Now here, I’m not talking about issues like COVID-19 and the COVID-19 vaccines which scientifically have near global consensus on how to manage and deal with, in order to stem the spread of the pandemic.

What I mean is if a leader knows or has been made aware of the toxic influence or otherwise corrupt nature of say one or more of his own ministers or officials; he / she must act, and crack hard to decisively rectify that anomally. Even if individuals in his / her own party thinks the scandal should be ignored.

Similarly, a great leader who wants the best for his people should not allow his country to be heavily indebted to other countries or to international institutions. And if they find the debt when they get into office, they need to aggressively devise as a matter of urgency a workable, practical and stringent plan of managing and paying off the debt.

Old thinking vs 21st Century thinking

Employees at WhatsApp HQ

This fundamentally is about new wine and old wineskins.

The world is not what it was 40 or 50 years ago. While a Nelson Mandela, or a Kamuzu Banda, or a Jomo Kenyatta, or a Robert Mugabe were great and necessary needs for Africa 40 or 50 years ago, our countries at this moment have fundamentally changed and have very different needs and wants to the needs of the 60’s and 70’s; the kind of needs which cannot fully be tackled by using approaches or methods devised by African heavyweights dinosaurs.

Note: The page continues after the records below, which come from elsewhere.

(* ===== verification/Prelude.v ===== *)
(** * s32p: verification of the S3-to-POSIX proxy and gateway

    ** The program

    [s32p-proxy] is the public front.  For every request it takes a slot of
    the per-address limiter, removes the headers a client may not set,
    classifies the request, finds the user of its access key (a session of
    the in-memory store, or the directory), answers some classes itself and
    forwards the rest to a worker: a [s32p-gateway] process that runs as the
    POSIX user and sees one link per granted bucket.  The worker checks the
    signature again unless the proxy vouches for the request with the token
    of this worker, applies the bucket's access level, and serves objects as
    files.  [s32p-support] holds what both share (SigV4, classifier,
    preconditions, XML, responses), [s32p-directory] the users, buckets and
    access lists.

    ** Files of the development, and what they model (under src/crates/)

    - Prelude, RustStr, Http, Bytes, Handler: Rust's [Result] with panics,
      fixed-width integers, strings as bytes, header maps, the clock; handlers
      as state-passing programs with a weakest precondition ([post]).
    - Utils, Preconditions, UriEncoding, Classifier, S3Resp, S3Xml, SigV4:
      the modules of s32p-support/src of those names (SigV4 is lib.rs).
    - XmlDocs, XmlText, XmlEcho, Wire, WireProofs, WireWitness: the response
      documents of s3xml.rs with the trees their serde attributes write, which
      trees XML carries unchanged, documents sent back as requests, and every
      response builder of s3resp.rs down to headers and body.
    - LogRedact, Nss: log_redact.rs; nss_proto.rs and nss_lookup.rs with the
      proxy's nss_listener.rs and the worker's nss_client.rs, as a concurrent
      machine of lookups over one connection.
    - FsHelpers, FileSystem, OpenFile, Lustre: s32p-gateway/src/fs_helpers.rs
      and the tree of files the kernel keeps, in which every call may fail;
      opening files, stripes and times; lustre.rs and the read-ahead.
    - Idempotency: idempotency.rs, sequentially and as a concurrent machine.
    - Streaming, PayloadSource, ChunkCodec, Upload, Copy: streaming.rs:
      downloads, aws-chunked bodies, the write pipeline and copies.
    - BufPool, Uring, IoThread: buffer.rs and uring_io.rs: the buffer pool, the
      io_uring session with its wake-ups, and the loop of the io_uring thread
      with slots, queues, completions and failing system calls.
    - GatewayHelpers, Objects, PutObject, GetObject, DeleteObject, CopyObject,
      RenameObject, ObjectMeta: the object handlers of s32p-gateway/src/main.rs.
    - Listing, Pagination, ListingSpec, MarkerPaging, ListBuckets: the
      listings of main.rs and multipart.rs' key order.
    - Multipart, UploadId, Completion, PartUploads, UploadRefinement:
      multipart.rs.
    - Gateway: authentication, access levels and dispatch of main.rs.
    - Directory, DirectoryCache, OpenBao, OpenBaoProofs, DirectoryMoves:
      s32p-directory/src and s32p-admin/src/openbao.rs: the [Directory] trait
      with its YAML, OpenBao and caching implementations, and the
      administration that maintains the OpenBao indexes.
    - BaoClient: openbao_client.rs: tokens and their renewal, and the set-up of
      mounts, policies and roles.
    - Ctl, CtlProofs, CtlWitness, CtlConnect: s32p-ctl/src/main.rs and
      versity_iam.rs: the commands on both backends, and how the tool finds
      the proxy's store.
    - ConnLimit, Sessions, Workers, WorkerSlots, Reconciler, Proxy:
      conn_limit.rs, session.rs, worker_manager.rs, main.rs and responses.rs
      of s32p-proxy/src; ProxyProofs and EndToEnd hold the theorems on the
      front and on front and worker together.
    - StartUp: config.rs and [main] of s32p-proxy/src, with secret_file.rs;
      WorkerConfig: [load_cfg] of the gateway joined with the environment the
      proxy writes.
    - BucketAcl: the variable that carries access levels from worker_manager.rs
      to the gateway.
    - ObjectWitness, ListingWitness, GatewayWitness, EndToEndWitness: concrete
      environments in which the hypotheses of the theorems hold.

    A Rust function is a Rocq function of the same name where the language
    allows it.  Records carry the fields of the structs; shared state is
    passed explicitly; what runs concurrently is a step relation with a step
    per critical section or per call of a concurrent map.

    ** Parameters

    Crates, the kernel, the clock and random bytes are fields of type classes
    ([ObjEnv], [GatewayEnv], [ProxyEnv], [SpawnEnv], [Nss], ...): percent
    decoding, form encoding, time formats, signing (aws-sigv4), quick-xml's
    events and text, base64, uuid, SipHash, the answers of system calls.  What a theorem
    needs of them is a hypothesis of the theorem, and a witness instantiates
    it.  Interfaces between components are classes with laws: [Directory],
    [WorkerOps] and [WorkerLaws].

    ** What the theorems show

    - Nothing unauthenticated has an effect: signatures (SigV4), the worker's
      front door (Gateway), the proxy's checks (ProxyProofs), and both
      together (EndToEnd): the trust header cannot be forged, routing does
      not drift, a read-only session changes nothing.
    - Acknowledged writes are stored and readable, and their preconditions
      held: PUT, append, copy (onto itself it leaves zeros), rename, delete;
      multipart completion stores the concatenation of the parts that no other
      upload of the same part disturbed; refusals leave the objects alone.
    - Downloads deliver the bytes of the file under every interleaving of
      reads; aws-chunked decoding does not depend on framing and inverts
      encoding; io_uring sessions lose no wake-up.
    - Listings are exact, and paging through them ends with the whole listing.
    - State machines: one guarded execution per idempotency token (a full
      cache lets unknown tokens execute unguarded), sessions that live
      exactly until they expire, one worker start per slot, an exact limiter,
      one backend call per key in the cache and entries no older than their
      time to live, indexes in OpenBao that repeated operations repair.
    - The data path below the handlers: no buffer is in two hands, every
      operation given to io_uring is finished exactly once with the result of
      its own completion, and buffers stay pinned while the kernel may use
      them.
    - Answers: a GET or HEAD is answered without a panic and announces what
      it sends, and a client that reads a document finds what the handler
      meant.
    - Configuration: a started proxy has private secrets, a started worker has
      loaded what the proxy gave it and exactly the levels the directory
      grants, the operator's tool works on the proxy's store, its two
      backends agree on clean commands, and a cached OpenBao token goes out
      only with half a minute of its lease left.
    - Names: the lookups of user names never mix users up as long as no
      exchange is dropped half-way, and do when one is.
    - Theorems that state a defect of the code are linked to the findings of
      the manifest (a lost wake-up in [ensure_running], a session that
      escapes its bucket through a copy source, and others).

    ** Fuel

    Loops that are not structural take fuel that a lemma shows to be enough:
    the listing walk (the size of the tree), the chunk decoder (the length of
    its input), template rendering (the length of the template), the
    readiness wait (401 attempts, since the timeout is 400 sleeps), trimming
    (the length of the string).

    ** Not modelled

    HTTP and TLS themselves (hyper, pingora, rustls, reqwest), clap's parsing
    and the printing of s32p-ctl, the derived parsers of serde, the text
    quick-xml writes and reads, log lines, thread and process start, build
    scripts and tests.  They are third-party code, parameters of the models, or
    have no effect the other parts depend on. *)

From Stdlib Require Import ZArith Lia.
From stdpp Require Import base list strings gmap numbers option.

(** ** The result type

    A Rust [Result<A, E>] together with the third thing a Rust function can
    do: panic.  The workspace builds its release profile with
    [panic = "abort"] (Cargo.toml), so [Panics] is the end of the process,
    and a theorem that a function never [Panics] is worth stating. *)

Inductive res (E A : Type) : Type :=
| Ok (a : A)
| Err (e : E)
| Panics.
Arguments Ok {E A} _.
Arguments Err {E A} _.
Arguments Panics {E A}.

#[global] Instance res_ret {E} : MRet (res E) := fun A a => Ok a.
#[global] Instance res_bind {E} : MBind (res E) := fun A B f m =>
  match m with
  | Ok a => f a
  | Err e => Err e
  | Panics => Panics
  end.
#[global] Instance res_fmap {E} : FMap (res E) := fun A B f m =>
  match m with
  | Ok a => Ok (f a)
  | Err e => Err e
  | Panics => Panics
  end.

#[global] Instance res_eq_dec {E A} `{EqDecision E, EqDecision A} : EqDecision (res E A).
Proof. solve_decision. Defined.

(** [opt.ok_or(e)] *)
Definition ok_or {E A} (o : option A) (e : E) : res E A :=
  match o with Some a => Ok a | None => Err e end.

(** [if !b { return Err(e) }] *)
Definition ensure {E} (b : bool) (e : E) : res E unit :=
  if b then Ok tt else Err e.

Definition is_ok {E A} (r : res E A) : bool :=
  match r with Ok _ => true | _ => false end.

Definition no_panic {E A} (r : res E A) : Prop := r <> Panics.

Section res_lemmas.
Context {E A B : Type}.
Implicit Types (m : res E A) (f : A -> res E B).

Lemma bind_ok_inv m f b :
  (m ≫= f) = Ok b -> exists a, m = Ok a /\ f a = Ok b.
Proof. destruct m; cbn; [eauto | discriminate..]. Qed.

Lemma bind_no_panic m f :
  no_panic m -> (forall a, m = Ok a -> no_panic (f a)) -> no_panic (m ≫= f).
Proof. unfold no_panic. destruct m; cbn; intros ? H; [by apply H | done..]. Qed.

Lemma ok_or_ok_inv (o : option A) (e : E) a : ok_or o e = Ok a -> o = Some a.
Proof. destruct o; cbn; congruence. Qed.

Lemma ok_or_no_panic (o : option A) (e : E) : no_panic (ok_or o e).
Proof. unfold no_panic. destruct o; cbn; discriminate. Qed.

Lemma ensure_ok_inv b (e : E) u : ensure b e = Ok u -> b = true.
Proof. destruct b; cbn; congruence. Qed.

Lemma ensure_no_panic b (e : E) : no_panic (ensure b e).
Proof. unfold no_panic. destruct b; cbn; discriminate. Qed.

Lemma ok_no_panic (a : A) : no_panic (@Ok E A a).
Proof. discriminate. Qed.

Lemma err_no_panic (e : E) : no_panic (@Err E A e).
Proof. discriminate. Qed.
End res_lemmas.

(** [vec.iter().map(f).collect::<Result<Vec<_>, _>>()]: left to right, the
    first error wins. *)
Fixpoint res_mapM {E A B} (f : A -> res E B) (l : list A) : res E (list B) :=
  match l with
  | [] => Ok []
  | a :: l' => f a ≫= fun b => res_mapM f l' ≫= fun bs => Ok (b :: bs)
  end.

Lemma res_mapM_ok {E A B} (f : A -> res E B) l bs :
  res_mapM f l = Ok bs <-> Forall2 (fun a b => f a = Ok b) l bs.
Proof.
  split.
  - revert bs. induction l as [|a l IH]; intros bs; cbn.
    + intros [= <-]. constructor.
    + intros (b & Hb & (bs' & Hbs & [= <-])%bind_ok_inv)%bind_ok_inv.
      constructor; auto.
  - induction 1 as [|a b l bs Hab _ IH]; cbn; [done|]. by rewrite Hab; cbn; rewrite IH.
Qed.

(** ** Machine integers

    A [u64] (or [u32], [usize] on the 64-bit targets the gateway supports)
    is a [Z] kept in range; the operations that can leave the range are
    written out. *)
Section words.
Local Open Scope Z_scope.

Definition u64_max : Z := 2 ^ 64 - 1.
Definition u32_max : Z := 2 ^ 32 - 1.
Definition i64_max : Z := 2 ^ 63 - 1.

Definition is_u64 (n : Z) : Prop := 0 <= n <= u64_max.
Definition is_u32 (n : Z) : Prop := 0 <= n <= u32_max.

Definition wrap64 (n : Z) : Z := n mod 2 ^ 64.

(** [a.saturating_sub(b)] *)
Definition sat_sub (a b : Z) : Z := Z.max 0 (a - b).
(** [a.saturating_add(b)] on [u64] *)
Definition sat_add64 (a b : Z) : Z := Z.min u64_max (a + b).
(** [a.saturating_mul(b)] on [u64] *)
Definition sat_mul64 (a b : Z) : Z := Z.min u64_max (a * b).
(** [a.checked_add(b)] on [u64] *)
Definition checked_add64 (a b : Z) : option Z :=
  if a + b <=? u64_max then Some (a + b) else None.
(** [a.checked_mul(b)] on [u64] *)
Definition checked_mul64 (a b : Z) : option Z :=
  if a * b <=? u64_max then Some (a * b) else None.

Local Ltac reflect_arith := rewrite ?Z.leb_le, ?Z.leb_gt in *.

Lemma sat_sub_range a b : is_u64 a -> 0 <= b -> is_u64 (sat_sub a b) /\ sat_sub a b <= a.
Proof. unfold is_u64, sat_sub. lia. Qed.

Lemma checked_add64_some a b c :
  checked_add64 a b = Some c <-> c = a + b /\ a + b <= u64_max.
Proof. unfold checked_add64. case_match; reflect_arith; intuition (congruence || lia). Qed.

Lemma checked_mul64_some a b c :
  checked_mul64 a b = Some c <-> c = a * b /\ a * b <= u64_max.
Proof. unfold checked_mul64. case_match; reflect_arith; intuition (congruence || lia). Qed.

Lemma wrap64_id n : is_u64 n -> wrap64 n = n.
Proof. unfold is_u64, u64_max, wrap64. intros. apply Z.mod_small. lia. Qed.
End words.

(** ** Notations *)
Declare Scope s3_scope.
Delimit Scope s3_scope with s3.
Notation "a =s b" := (String.eqb a b) (at level 70, no associativity) : s3_scope.
Notation "a =c b" := (Ascii.eqb a b) (at level 70, no associativity) : s3_scope.
Notation "a <s b" := (negb (String.leb b a)) (at level 70, no associativity) : s3_scope.

(** ** Hints and tactics *)
Create HintDb s3.
#[export] Hint Resolve ok_no_panic err_no_panic ok_or_no_panic ensure_no_panic : s3.

(** [invert_bind H]: peel every monadic step of [H : (m ≫= f) = Ok b]. *)
Ltac invert_bind H :=
  repeat first
    [ let a := fresh "a" in let Ha := fresh "Hstep" in
      apply bind_ok_inv in H as (a & Ha & H)
    | progress cbn beta iota in H ].

(** [split_matches]: case-split every [match] or [if] of the goal, keeping
    the equations. *)
Ltac split_matches :=
  repeat (case_match; simplify_eq/=; try done).

(** [split_matches_in H]: the same on a hypothesis. *)
Ltac split_matches_in H :=
  repeat (match type of H with
          | context [match ?x with _ => _ end] =>
              let E := fresh "E" in destruct x eqn:E; simplify_eq/=
          end; try done).

(** Boolean tests on strings and characters, as propositions. *)
Lemma str_eqb_true a b : String.eqb a b = true <-> a = b.
Proof. apply String.eqb_eq. Qed.

Lemma str_eqb_false a b : String.eqb a b = false <-> a <> b.
Proof. apply String.eqb_neq. Qed.

Lemma chr_eqb_true a b : Ascii.eqb a b = true <-> a = b.
Proof. apply Ascii.eqb_eq. Qed.

Lemma chr_eqb_false a b : Ascii.eqb a b = false <-> a <> b.
Proof. apply Ascii.eqb_neq. Qed.

Create Rewrite HintDb reflectb.
#[export] Hint Rewrite str_eqb_true str_eqb_false chr_eqb_true chr_eqb_false
  andb_true_iff orb_true_iff andb_false_iff orb_false_iff negb_true_iff negb_false_iff
  Z.eqb_eq Z.eqb_neq Z.leb_le Z.ltb_lt Z.leb_gt Z.ltb_ge Nat.eqb_eq Nat.eqb_neq
  Nat.leb_le Nat.ltb_lt Nat.leb_gt Nat.ltb_ge : reflectb.

(** [reflect_all]: turn boolean equations of the context into propositions. *)
Ltac reflect_all := autorewrite with reflectb in *; destruct_and?.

That’s not to downplay the achievements of these great men, or to ignore the many rich lessons enshrined in their lives. Not at all. But having said that, many of them weren’t able to deal with everything properly. For example many such great leaders didn’t manage to eradicate poverty in their lifetimes, so even back then their successes had limitations.

A modern thatched house outside Lilongwe, Malawi.

Instead, our countries in Africa need leaders who understand the dynamics of the 21 Century; who ask questions such as:

what 20 practical things can we do to maximize the chances of the next WhatsApp being founded in our country?

The Africa of today needs young and dynamic leaders with vision who will pioneer projects for better connectivity, cheaper and affordable modern housing, attractive & inspired infrastructure, and well connected networks of affordable public transportation (modern trams, trains and road networks). Our countries in Africa need cheaper logistical costs for importation of desirable foreign goods, cheaper logistical costs for ease of export of the country’s processed goods without making them too expensive on international markets, State owned and run multi-billion dollar projects that will not only create thousands of jobs, but will bring forex – several of the kinds of things which we are now beginning to discover Tanzania was working towards. The list is rather long.

You can’t do that kind of thing effectively if you are still thinking of how to maintain a well-equipped secret police, or if your focus is just on winning the next election. You can’t do that if your parastatals and large public companies aren’t run by anyone under the age of 35, or when you don’t have enough women in leadership roles in such companies…

Birmingham City Library

It’s the difference between on one hand promising to build a stadium (whose long term impact on a poor country is debatable), and on the other hand working to build high quality modern libraries in each district and to bring free high speed internet to poor citizens and their children – most of whom can’t afford the often high data costs charged by private companies currently operating in African countries.

Continuing the spirit of Magafuli will require a fundamental shift in the way governance has been done in Africa for a long time. It will require true selflessness beyond party, tribal or national lines. It will mean breaking against party, regional and historic allegiances and doing what is best for everyone, not just the biggest or most powerful side. It will mean negotiating hard for the interests of the people, and not being intimidated by foreign powers or external pressure on matters of national or regional importance.

Magafulism has raised the bar extremely high for African leadership, and was well overdue. For now it remains to be seen just how many current African leaders will truly rise up to the challenge?